┌─ DATASET EXCERPTS
(* ===== verification/TimerQueue.v ===== *)
(** * What a timer container promises to a server

    The [util_timer] objects of socket/timer/sigalrm_list_timer.h and the
    contract between their container and the event loop that uses it
    (socket/timer/handling_inactive_link.cpp): the container is a finite map
    from timer addresses to timers, out of which a tick takes exactly the due
    ones, earliest first.  [ListTimer] implements the class, [InactiveLink] is
    proved against it. *)

From S2P Require Import Prelude.

(** [util_timer] without its links: expiry time, callback (an id of the
    function, [None] for the null pointer) and the callback's argument, the
    index of the client in [users]. *)
Record util_timer := UtilTimer {
  expire : Z;
  cb_func : option Z;
  user_data : Z;
}.

(** [timer->expire = e] *)
Definition set_expire (e : Z) (v : util_timer) : util_timer :=
  UtilTimer e (cb_func v) (user_data v).

(** One call of a callback: the function and its argument. *)
Definition call : Type := Z * Z.

Definition key (x : loc * util_timer) : Z := expire x.2.
Definition key_le (x y : loc * util_timer) : Prop := key x <= key y.
Definition ascending (xs : list (loc * util_timer)) : Prop := StronglySorted key_le xs.
Definition due (cur : Z) (xs : list (loc * util_timer)) := filter (fun x => key x <= cur) xs.
Definition pending (cur : Z) (xs : list (loc * util_timer)) := filter (fun x => cur < key x) xs.

(** The calls made for the timers [xs]. *)
Definition calls_of (xs : list (loc * util_timer)) : list call :=
  omap (fun x => f ← cb_func x.2; Some (f, user_data x.2)) xs.

Definition callable (M : gmap loc util_timer) : Prop :=
  map_Forall (fun _ v => is_Some (cb_func v)) M.

Class TimerQueue (Q : Type) := {
  (** [q_holds q M]: the live timers of [q] are [M]. *)
  q_holds : Q -> gmap loc util_timer -> Prop;
  (** a new timer at address [t] is filled with [v] and added *)
  q_add : Q -> loc -> util_timer -> res Q;
  (** the expiry time of [t] is set to [e] and its position adjusted *)
  q_touch : Q -> loc -> Z -> res Q;
  (** [t] is removed and deleted *)
  q_del : Q -> loc -> res Q;
  (** the due timers are run and deleted *)
  q_tick : Q -> Z -> res (Q * list call);

  q_add_law q M t v :
    q_holds q M -> M !! t = None ->
    exists q', q_add q t v = Ok q' /\ q_holds q' (<[t := v]> M);
  q_touch_law q M t v e :
    q_holds q M -> M !! t = Some v -> expire v <= e ->
    exists q', q_touch q t e = Ok q' /\ q_holds q' (<[t := set_expire e v]> M);
  q_del_law q M t v :
    q_holds q M -> M !! t = Some v ->
    exists q', q_del q t = Ok q' /\ q_holds q' (delete t M);
  q_tick_law q M cur :
    q_holds q M -> callable M ->
    exists q' ys, q_tick q cur = Ok (q', calls_of ys) /\
      q_holds q' (filter (fun kv => cur < expire kv.2) M) /\
      ascending ys /\
      ys ≡ₚ map_to_list (filter (fun kv => expire kv.2 <= cur) M);
}.

(** ** Lemmas: the due and the pending part of an ascending list *)

Lemma pending_cons cur x xs :
  pending cur (x :: xs) = if decide (cur < key x) then x :: pending cur xs else pending cur xs.
Proof. reflexivity. Qed.
Lemma due_cons cur x xs :
  due cur (x :: xs) = if decide (key x <= cur) then x :: due cur xs else due cur xs.
Proof. reflexivity. Qed.

(** Once the first timer is not due, none is. *)
Lemma ascending_none_due cur x xs :
  ascending (x :: xs) -> cur < key x -> due cur (x :: xs) = [] /\ pending cur (x :: xs) = x :: xs.
Proof.
  intros [_ Hx]%StronglySorted_inv Hlt.
  assert (Forall (fun y => cur < key y) (x :: xs)) as Hall.
  { constructor; [done|]. eapply Forall_impl; [exact Hx|]. unfold key_le. intros; lia. }
  split.
  - apply filter_Forall_none. eapply Forall_impl; [exact Hall|]. intros; cbn in *; lia.
  - by apply filter_Forall_all.
Qed.

Lemma ascending_split cur xs : ascending xs -> xs = due cur xs ++ pending cur xs.
Proof.
  induction xs as [|x xs IH]; intros Hasc; [done|].
  destruct (Z_le_gt_dec (key x) cur).
  - rewrite due_cons, pending_cons, decide_True, decide_False by lia. cbn [app].
    f_equal. apply IH. by apply StronglySorted_inv in Hasc as [? _].
  - by destruct (ascending_none_due cur x xs) as [-> ->]; [|lia|].
Qed.

Lemma ascending_app xs ys :
  ascending (xs ++ ys) <->
  ascending xs /\ ascending ys /\ (forall x y, x ∈ xs -> y ∈ ys -> key x <= key y).
Proof. unfold ascending. rewrite StronglySorted_app. unfold key_le. naive_solver. Qed.

Lemma ascending_due cur xs : ascending xs -> ascending (due cur xs).
Proof.
  intros Hasc. rewrite (ascending_split cur xs) in Hasc by done.
  by apply ascending_app in Hasc as (? & _).
Qed.

Lemma ascending_pending cur xs : ascending xs -> ascending (pending cur xs).
Proof.
  intros Hasc. rewrite (ascending_split cur xs) in Hasc by done.
  by apply ascending_app in Hasc as (_ & ? & _).
Qed.

(** Lists of addressed timers as maps: filtering the list filters the map. *)
Lemma list_to_map_filter (P : loc * util_timer -> Prop) `{!forall x, Decision (P x)} xs :
  NoDup xs.*1 -> (list_to_map (filter P xs) : gmap loc util_timer) = filter P (list_to_map xs).
Proof.
  induction xs as [|[t v] xs IH]; intros Hnd; [done|].
  apply NoDup_cons in Hnd as [Ht Hnd]. rewrite filter_cons, list_to_map_cons. cbn in Ht.
  assert ((list_to_map xs : gmap loc util_timer) !! t = None) as Hn
    by by apply not_elem_of_list_to_map_1.
  case_decide as HP.
  - rewrite map_filter_insert_True by done. by rewrite list_to_map_cons, IH.
  - rewrite map_filter_insert_not' by naive_solver. by apply IH.
Qed.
└─
▸ WHAT YOU NEED TO DO
Reprint exactly the lines above that start at the one with "Definition pending (cur" and end at the one with "Definition calls_of (xs", keeping both and adding none.

▸ REPLY TO THE TASK
Definition pending (cur : Z) (xs : list (loc * util_timer)) := filter (fun x => cur < key x) xs.

(** The calls made for the timers [xs]. *)
Definition calls_of (xs : list (loc * util_timer)) : list call :=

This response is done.